Wenn du bei einer Panne irgendwo im nirgendwo nicht vollkommen aufgeschmissen sein willst, solltest du zumindest die grundlegende Funktionsweise eines Mopeds verstehen und dir bei einfachen Reparaturen zu helfen wissen. Ich hatte einen verstellbaren Maulschlüssel, Zündkerzenschlüssel, Kabelbinder in verschiedenen Größen, Lüsterklemmen, ein Stück Draht, Schraubenzieher, Taschenmesser und eine Dose Reifenpilot, die ich trotz eingefahrenem Nagel glücklicherweise nicht benötigte, im Gepäck.

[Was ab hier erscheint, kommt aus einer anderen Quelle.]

(** The part of [output_handler_done] before the busy handler. *)
Lemma output_handler_done_spec m s :
  q_wf m → sending_flow m = Some s → freeing m = false →
  ∃ h, let m' := set_job true (set_heap h (set_previous (Some s) (set_sending None (sending_len m) m))) in
    q_wf m' ∧
    (∃ f', h !! s = Some f' ∧
      output_handler_done m = (if handler_busy f'
        then Some (tt, set_heap (<[s := set_busy false f']> h) m', [input_done s; call_busy s])
        else Some (tt, m', [input_done s]))) ∧
    (∀ f g, f ≠ g → g ∈ queued_tree m → is_Some (heap m !! f) →
            fair_step f g m m' [input_done s]).
Proof.
  intros Hwf Hs Hfr. pose proof (w_core _ Hwf) as Hc.
  destruct (w_sending _ Hwf s Hs) as (Hp & Hj & Hlen & (f & Hf & Hq) & Hmin).
  pose proof (w_mtu _ Hc). pose proof (w_weight _ Hc). unfold INT_MAX in *.
  set (m1 := set_previous (Some s) (set_sending None (sending_len m) m)).
  assert (q_core m1) as Hc1 by (eapply core_ext; [exact Hc|done..]).
  assert (u64 (packet_weight m + sending_len m) = packet_weight m + sending_len m) as Hu.
  { apply u64_small. unfold SIZE_MAX, UINT64_MAX. lia. }
  rewrite (flow_time_lookup _ _ _ Hf) in Hmin.
  destruct (increment_sent_flow_spec m1 s f (packet_weight m + sending_len m) Hc1 Hf Hq eq_refl Hmin)
    as (sub & h & E & Hsub & Hh & Hsq & Hr); [unfold FAIRQUEUE_MAX_TIME, UINT64_MAX; lia|].
  exists h. set (m2 := set_job true (set_heap h m1)). cbn zeta.
  pose proof (moved_core m1 s f sub _ h Hc1 Hf Hq Hsub Hh Hsq Hr) as Hc2.
  assert (h !! s = Some (moved sub (packet_weight m + sending_len m) s s f)) as Hfs by by rewrite Hh; cbn; rewrite Hf.
  split; [|split].
  - split; [eapply core_ext; [exact Hc2|done..]|cbn; done|..]; cbn.
    + intros p [= <-]. split; [done|]. exists (moved sub (packet_weight m + sending_len m) s s f). done.
    + intros _. right. by left.
  - eexists. split; [exact Hfs|]. unfold output_handler_done. m_step. rewrite Hs, Hp. m_assert. rewrite Hj. m_assert.
    rewrite Hfr. m_assert. m_load Hf. rewrite Hq. m_assert. m_step. m_step. rewrite Hu. fold m1.
    rewrite (M_bind_run0 _ _ _ _ _ E). m_step. fold m2. erewrite M_bind_run; [|reflexivity].
    assert (heap m2 !! s = Some (moved sub (packet_weight m + sending_len m) s s f)) as Hf2 by exact Hfs.
    m_load Hf2. destruct (handler_busy _); cbn [when]; [|done]. by rewrite (M_bind_run0 _ _ _ _ _ (flow_store_run _ _ _ _ Hf2)).
  - intros x g Hne Hg Hx.
    assert (g ≠ s) as Hgs by (intros ->; apply (w_tree _ Hc) in Hg as (? & ? & ?); congruence).
    destruct (queued_alive m g Hc Hg) as (fg & Hfg & _).
    destruct (moved_time m s f sub _ h g Hf Hh) as [Hts Htg]. specialize (Htg Hgs ltac:(eauto)).
    destruct (moved_time m s f sub _ h x Hf Hh) as [_ Htx].
    specialize (Hsq g Hg). change (heap m1) with (heap m) in Hsq.
    unfold lag, max_cost in *. split; unfold lag, max_cost; cbn; rewrite ?Hs, ?Htg.
    + done.
    + rewrite Hh. cbn. by rewrite fmap_is_Some.
    + destruct (decide (x = s)) as [->|Hxs].
      * rewrite Hts, (bool_decide_true (Some s = Some s)) by done. rewrite bool_decide_false by done. lia.
      * rewrite Htx, (bool_decide_false (Some s = Some x)) by (done || congruence). rewrite bool_decide_false by done. lia.
    + destruct (decide (x = s)) as [->|Hxs].
      * rewrite Hts, (bool_decide_true (Some s = Some s)) by done. rewrite bool_decide_false by done. lia.
      * rewrite Htx, (bool_decide_false (Some s = Some x)) by (done || congruence). rewrite bool_decide_false by done. lia.
Qed.

(** The busy handler is no part of what the queue relies on. *)
Lemma wf_set_busy m p f b :
  q_wf m → heap m !! p = Some f → is_queued f = false →
  let m' := set_heap (<[p := set_busy b f]> (heap m)) m in
  q_wf m' ∧ (∀ q, flow_time (heap m') q = flow_time (heap m) q) ∧
  (∀ q, is_Some (heap m' !! q) ↔ is_Some (heap m !! q)).
Proof.
  intros Hwf Hf Hq m'.
  assert (∀ q, flow_time (heap m') q = flow_time (heap m) q) as Ht.
  { intros q. cbn. destruct (decide (p = q)) as [<-|].
    - by rewrite flow_time_insert, (flow_time_lookup _ _ _ Hf).
    - by rewrite flow_time_insert_ne. }
  assert (∀ q, is_Some (heap m' !! q) ↔ is_Some (heap m !! q)) as Hd.
  { intros q. cbn. rewrite lookup_insert_is_Some. destruct (decide (p = q)) as [<-|]; [|naive_solver]. split; eauto. }
  assert (∀ q, (∃ g, heap m !! q = Some g ∧ is_queued g = false) → ∃ g, heap m' !! q = Some g ∧ is_queued g = false) as Hnq.
  { intros q (g & Hg & Hqg). cbn. destruct (decide (p = q)) as [<-|].
    - exists (set_busy b f). by rewrite lookup_insert_eq.
    - exists g. by rewrite lookup_insert_ne. }
  split; [|done]. split.
  - eapply (core_update m p f); try done; [exact (w_core _ Hwf)|exact (w_time _ Hwf _ _ Hf)|congruence].
  - intros s Hs. destruct (w_sending _ Hwf s Hs) as (? & ? & ? & Hx & Hmin). split; [done|]. split; [done|]. split; [done|]. split; [by apply Hnq|].
    intros q Hq'. rewrite !Ht. by apply Hmin.
  - intros s Hs. destruct (w_previous _ Hwf s Hs) as (? & Hx). split; [done|]. by apply Hnq.
  - exact (w_wake _ Hwf).
Qed.

Lemma max_cost_pos m : q_core m → 0 ≤ max_cost m.
Proof. intros Hc. pose proof (w_mtu _ Hc). pose proof (w_weight _ Hc). unfold max_cost. lia. Qed.

Lemma output_handler_done_ok m : q_wf m → legal m OutputDone → step_ok OutputDone m.
Proof.
  intros Hwf (Hfr & s & Hs). destruct (output_handler_done_spec m s Hwf Hs Hfr) as (h & Hwf' & (f' & Hf' & E) & Hfair).
  unfold step_ok. cbn [step]. rewrite E.
  set (m' := set_job true _) in *. assert (is_queued f' = false) as Hq'.
  { destruct (w_previous _ Hwf' s eq_refl) as (_ & g & Hg & Hqg). cbn in Hg. congruence. }
  destruct (wf_set_busy m' s f' false Hwf' Hf' Hq') as (Hwf2 & Ht & Hd).
  destruct (handler_busy f').
  - eexists _, _. split; [reflexivity|]. split; [exact Hwf2|]. split_and!; try done.
    intros f g Hne _ _ Hg Hf _. destruct (Hfair f g Hne Hg Hf) as [F1 F2 F3 F4].
    split; [done|by apply Hd|..]; unfold lag in *; cbn [heap set_heap] in Ht; cbn in F3, F4 |- *; rewrite !Ht; done.
  - eexists _, _. split; [reflexivity|]. split; [exact Hwf'|]. split_and!; try done.
    intros f g Hne _ _ Hg Hf _. by apply Hfair.
Qed.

Wichtig: Für den Notfall hast du immernoch Panzertape dabei.

Alles Weitere bedarf meiner Meinung nach keiner ausführlicheren Beschreibung: Gute Regenjacke und -hose, ausreichend Wechselkleidung, Oropax und Schlafmaske, Taschenlampe, ein dickes Halstuch, eine kleine Reiseapotheke (Erkältungstee, heiße Zitrone, Aspirin, Fenistil, Bepanthen) und allerlei Kleinkram wie Kopfhörer, Karabinerhaken, Ladekabel und Vorhängeschloss.